Ein Befürworter des Lamarckismus in den 1920er Jahren war der österreichische Biologe Paul Kammerer, der eine Reihe von Experimenten an Amphibien durchführte, darunter die Hebammenkröte. Diese Kröten sind etwas Besonderes, weil sie an Land kopulieren und das Männchen die Eier aus dem Wasser hält, indem es sie an Land herumträgt und an seinen eigenen Beinen festhält.

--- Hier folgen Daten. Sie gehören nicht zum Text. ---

(** ** The selected transfer *)

Lemma select_inv o tn id s t s1 : select_transfer db json_error o tn id s = Ok (t, s1) ->
  s1 = s /\ owned s tn id = Some t /\
  exists row, row_of tn id s = Some row /\ row_view row = Some t.
Proof.
  intros (ot & s2 & H1 & H2)%bind_inv. apply bind_inv in H1 as (orow & s3 & H1 & H3).
  unfold raw in H1. destruct (statement _ _ _ _ _) as [p|] eqn:E; [|done]. injection H1 as ->.
  apply statement_inv in E as [_ E]. injection E as <- <-. unfold owned.
  destruct (row_of tn id s) as [row|].
  - apply bind_inv in H3 as (t' & s4 & H3 & H4). apply lift_inv in H3 as (t'' & H3 & E).
    injection E as -> ->. rewrite scanTransfer_view in H3.
    destruct (row_view row) as [u|] eqn:Ev; [|done]. injection H3 as ->.
    injection H4 as <- <-. injection H2 as <- <-. eauto 6.
  - injection H3 as <- <-. done.
Qed.
(** ** Updates *)

(** The columns an update sets are those the operation changed, as they read back. *)
Lemma updated_view row t t' u : row_view row = Some t ->
  t' <| t_FraudRules := t_FraudRules t |> = pg_read db u ->
  row_view (mkRow t' (r_fraud_rules row)) = Some (pg_read db u).
Proof.
  unfold row_view. cbn [r_fraud_rules r_transfer].
  destruct (scan_rules _) as [l|]; [|done]. cbn [mbind option_bind]. intros [= <-] <-. done.
Qed.

(** An update of the row, its evidence, and what the method does next. *)
Lemma update_meets {A} o tn id t u s row set evs aud (k : Tx A) r : pg_ok db s ->
  row_of tn id s = Some row -> row_view row = Some t -> transfer_step t u ->
  t_SPISubmissionAttempts u = t_SPISubmissionAttempts t ->
  (forall t', set (r_transfer row) = inl t' -> t' <| t_FraudRules := t_FraudRules t |> = pg_read db u) ->
  (_ <~ translated (update_transfer db o tn id set);;
   _ <~ tx_iter (insertOutbox db o) 0 evs;;
   _ <~ insertAudit db o 0 aud;; k) s = Ok r ->
  exists row' records audit, k (committed id row' records audit [] s) = Ok r /\
    forall callbacks, NoDup (map callback_id (pg_callbacks s ++ callbacks)) ->
      writes s tn id u evs [aud] (committed id row' records audit callbacks s).
Proof.
  intros Hs Hrow Hv Hst Hatt Hset (x & s1 & Hup & (y & s2 & Ho & (z & s3 & Ha & Hk)%bind_inv)%bind_inv)%bind_inv.
  apply translated_inv in Hup.
  destruct (update_inv _ _ _ _ _ _ _ _ _ Hup Hrow) as (t' & Et & Hck & Hix & ->).
  apply iter_outbox_inv in Ho as (records & -> & Hev & Hnd).
  apply insert_audit_inv in Ha as (a & -> & Ea).
  unfold committed in *. cbn [pg_outbox pg_audit pg_callbacks pg_transfers] in *.
  eexists _, records, [a]. split.
  - rewrite <- Hk. f_equal. cbn. by rewrite !app_nil_r.
  - intros callbacks Hcb. assert (Hatt' : in_int4 (t_SPISubmissionAttempts u) = true).
    { rewrite Hatt. apply row_of_Some in Hrow as [Hrow _].
      destruct (po_rows db s Hs _ _ Hrow) as (t0 & Hv0 & _ & _ & _ & ? & _).
      rewrite Hv in Hv0. by injection Hv0 as <-. }
    eapply committed_writes; try done.
    + by apply updated_view with (1 := Hv), Hset.
    + split_and!; [done|exact (f_equal (fun x => [x]) Ea)|].
      cbn in Hnd. rewrite !app_nil_r in Hnd. apply Hnd, (po_outbox db s Hs).
Qed.

(** The new columns against the stored transfer, which reads back as it is. *)
Lemma stored_fix row t s id : pg_ok db s -> pg_transfers s !! id = Some row ->
  row_view row = Some t -> pg_read db t = t.
Proof.
  intros Hs Hrow Hv. destruct (po_rows db s Hs _ _ Hrow) as (t' & Hv' & _ & _ & Hfix & _).
  rewrite Hv in Hv'. by injection Hv' as <-.
Qed.

Lemma transfer_eq t u :
  (t_ID t, t_TenantID t, t_AccountID t, t_IdempotencyKey t, t_RequestHash t,
   (t_CorrelationID t, t_EndToEndID t, t_AmountCents t, t_Currency t, t_ReceiverKey t,
    t_ReceiverKeyType t, t_ReceiverName t, t_ReceiverBank t, t_ReceiverRisk t),
   (t_FraudScore t, t_FraudRules t, t_Status t, t_DecisionReason t, t_SPIMessageID t,
    t_SPIClaimToken t, t_SPIClaimedUntil t, t_SPISubmissionAttempts t),
   (t_SPILastError t, t_SettlementCode t, t_CreatedAt t, t_UpdatedAt t)) =
  (t_ID u, t_TenantID u, t_AccountID u, t_IdempotencyKey u, t_RequestHash u,
   (t_CorrelationID u, t_EndToEndID u, t_AmountCents u, t_Currency u, t_ReceiverKey u,
    t_ReceiverKeyType u, t_ReceiverName u, t_ReceiverBank u, t_ReceiverRisk u),
   (t_FraudScore u, t_FraudRules u, t_Status u, t_DecisionReason u, t_SPIMessageID u,
    t_SPIClaimToken u, t_SPIClaimedUntil u, t_SPISubmissionAttempts u),
   (t_SPILastError u, t_SettlementCode u, t_CreatedAt u, t_UpdatedAt u)) -> t = u.
Proof. destruct t, u. cbn. intros E. by simplify_eq. Qed.

(** What reads back as it is has its times and rules as the columns keep them. *)
Lemma fix_fields t : pg_read db t = t ->
  map (to_valid 0) (t_FraudRules t) = t_FraudRules t /\
  db_timestamptz db <$> t_SPIClaimedUntil t = t_SPIClaimedUntil t /\
  db_timestamptz db (t_CreatedAt t) = t_CreatedAt t /\
  db_timestamptz db (t_UpdatedAt t) = t_UpdatedAt t.
Proof. intros E. split_and!; [set (f := t_FraudRules)|set (f := t_SPIClaimedUntil)|set (f := t_CreatedAt)|set (f := t_UpdatedAt)]; exact (f_equal f E). Qed.

Lemma row_view_rules row t :
  row_view row = Some t -> exists rules, t = (r_transfer row) <| t_FraudRules := rules |>.
Proof. unfold row_view. destruct (scan_rules _) as [l|]; [|done]. intros [= <-]. by exists l. Qed.

(** The row of [t] with new columns is the operation's outcome as it reads back. *)
Ltac columns Hv Hfix :=
  let Hr := fresh in let Hu := fresh in let Hc := fresh in let Ht := fresh in
  apply fix_fields in Hfix as (Hr & Hu & Hc & Ht);
  apply row_view_rules in Hv as [? ->];
  match type of Hr with context [r_transfer ?row] => destruct (r_transfer row) end;
  cbn in Hr, Hu, Hc, Ht; apply transfer_eq; cbn; congruence.

(** The transaction committed after its body, [Hb], or changed nothing. *)
Ltac tx_split Hb :=
  match goal with |- context [in_tx db ?o ?b ?s] =>
    destruct (in_tx_cases db o b s) as [(a & s' & Hb & ->)|(e & ->)]
  end.

Lemma row_fix tn id s row t : pg_ok db s -> row_of tn id s = Some row -> row_view row = Some t ->
  pg_read db t = t.
Proof. intros Hs [Hrow _]%row_of_Some Hv. by eapply stored_fix. Qed.

Lemma pg_record_law o tn id tok msg evs aud s : pg_ok db s ->
  let r := Postgres_RecordSPISubmission db json_error o tn id tok msg evs aud s in
  meets s tn id (record_spec tok msg) (fun x => x) evs [aud] r \/ fails s r.
Proof.
  intros Hs r. subst r. unfold Postgres_RecordSPISubmission.
  tx_split Hb; [left|right; by eexists].
  apply bind_inv in Hb as (t & s1 & Hsel & Hb).
  apply select_inv in Hsel as (-> & Hown & row & Hrow & Hv).
  unfold meets. cbn [st_owned Postgres_View]. rewrite Hown. unfold record_spec.
  destruct (_ && _)%bool; [by injection Hb as <- <-|].
  apply bind_inv in Hb as (u & s2 & (u' & Hu & [= <- ->])%lift_inv & Hb). rewrite Hu. cbn [fresh].
  pose proof (row_fix _ _ _ _ _ Hs Hrow Hv) as Hfix.
  apply (update_meets o tn id t u s row) in Hb; try done; [|by eapply ts_record| |].
  - destruct Hb as (row' & records & audit & [= <- <-] & Hw). eexists. split; [done|].
    apply Hw. rewrite app_nil_r. apply (po_callbacks db s Hs).
  - by apply record_inv in Hu as (_ & _ & _ & _ & _ & ->).
  - intros t' [= <-]. apply record_inv in Hu as (_ & _ & _ & _ & _ & ->). columns Hv Hfix.
Qed.
Lemma pg_review_law o tn id status reason evs aud s : pg_ok db s ->
  let r := Postgres_RecordReviewDecision db json_error o tn id status reason evs aud s in
  meets s tn id (review_spec status reason (a_CreatedAt aud)) fst evs [aud] r \/ fails s r.
Proof.
  intros Hs r. subst r. unfold Postgres_RecordReviewDecision.
  tx_split Hb; [left|right; by eexists].
  apply bind_inv in Hb as (t & s1 & Hsel & Hb).
  apply select_inv in Hsel as (-> & Hown & row & Hrow & Hv).
  unfold meets. cbn [st_owned Postgres_View]. rewrite Hown. unfold review_spec.
  apply bind_inv in Hb as (u & s2 & (u' & Hu & [= <- ->])%lift_inv & Hb). rewrite Hu. cbn [fresh].
  pose proof (row_fix _ _ _ _ _ Hs Hrow Hv) as Hfix.
  apply (update_meets o tn id t u s row) in Hb; try done; [|by eapply ts_review| |].
  - destruct Hb as (row' & records & audit & [= <- <-] & Hw). eexists. split; [done|].
    apply Hw. rewrite app_nil_r. apply (po_callbacks db s Hs).
  - by apply review_inv in Hu as (_ & _ & ->).
  - intros t' [= <-]. apply review_inv in Hu as (_ & _ & ->). columns Hv Hfix.
Qed.

(** ** Settlement *)

Lemma callback_of_None tn m s : callback_of tn m s = None ->
  Forall (fun c => callback_id c <> (tn, m)) (pg_callbacks s).
Proof.
  intros E. apply Forall_forall. intros c Hc [= Htn Hm].
  apply list_elem_of_In in Hc. pose proof (find_none _ _ E _ Hc) as Hn. cbn in Hn.
  rewrite Htn, Hm, !String.eqb_refl in Hn. done.
Qed.

Lemma find_app {A} (f : A -> bool) l l' : List.find f (l ++ l') =
  match List.find f l with Some x => Some x | None => List.find f l' end.
Proof. induction l as [|x l IH]; cbn; [done|]. by destruct (f x). Qed.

Kammerer brachte die Kröten dazu, sich im Wasser zu paaren, indem er sie in eine trockene, heiße Umgebung stellte. Unter diesen Bedingungen legten die Kröten die Eier einfach ins Wasser - das Männchen trug sie nicht - und nur wenige schlüpften in Kaulquappen. Spätere Generationen, die unter normalen Bedingungen aufwuchsen, zogen es vor, sich im Wasser zu paaren, und einige Männchen entwickelten ein Merkmal namens "Hochzeitspads" an den Vorderbeinen (schwarze Flecken, die zum Greifen von Weibchen verwendet werden und bei Kröten in Gewässern häufig sind). Kammerer glaubte, dies sei ein Beweis dafür, dass die Larmarcksche Evolution real war.
Im Jahr 1926 stellte ein Herpetologe jedoch fest, dass die Heiratspads auf dem einzigen Exemplar aus Kammerers Experiment lediglich schwarze Flecken waren, die durch Injektionen von Tusche erzeugt wurden. Und sechs Wochen, nachdem die Zeitung des Herpetologen in Nature erschienen war, tötete sich Kammerer.
Kammerer lehnte es ab, den Frosch zu injizieren, aber seine Experimente wurden nie wiederholt und er wird oft als Beispiel für Lamarck-Betrug angeführt. Es wurde jedoch nie bewiesen, dass es sich bei einem wilden Hebammenfrosch um ein mögliches Merkmal handelt. In einem neuen Artikel argumentiert der Biologe der Universität Chile, Alexander Vargas, dass Kammerers Experimente faszinierende Beweise für die Epigenetik erbracht haben, bei der sich der Ausdruck eines Gens ändern kann, aber nicht die zugrunde liegende Sequenz, Jahre bevor Wissenschaftler diese nicht-Mendelsche Form der Vererbung entdeckten.
Zu Kammerers Zeiten galt die Vererbung von Merkmalen als streng mendelsch, wobei Gene statistischen Gesetzen gehorchen. Wir wissen jetzt, dass die Genetik viel unordentlicher ist. Die DNA-Sequenz eines Gens ist nur ein Teil des Bildes. Beispielsweise bindet sich bei der DNA-Methylierung eine Methylgruppe an die DNA, was zu einer geringeren Expression des Gens führt. Umgebungsfaktoren können die DNA-Methylierung beeinflussen, und dies kann etwa der Lamarck'schen Evolution ähneln.
Vargas argumentiert, dass die Verlagerung der Kröteneier von Land zu Wasser ihre Umwelt verändert hat und dass diese Veränderung zu Veränderungen der Genmethylierung geführt haben könnte. Und es ist bekannt, dass epigenetische Mechanismen einige der Merkmale beeinflussen, die sich bei Kammerer-Kröten verändert haben, z. B. die Körpergröße und die Eigröße von Erwachsenen. "Anstatt Betrug zu begehen", schreibt Vargas, "schien Kammerer das Unglück zu haben, auf das nicht-Mendelsche Erbe zu stoßen, als die Mendelsche Genetik selbst gerade akzeptiert wurde."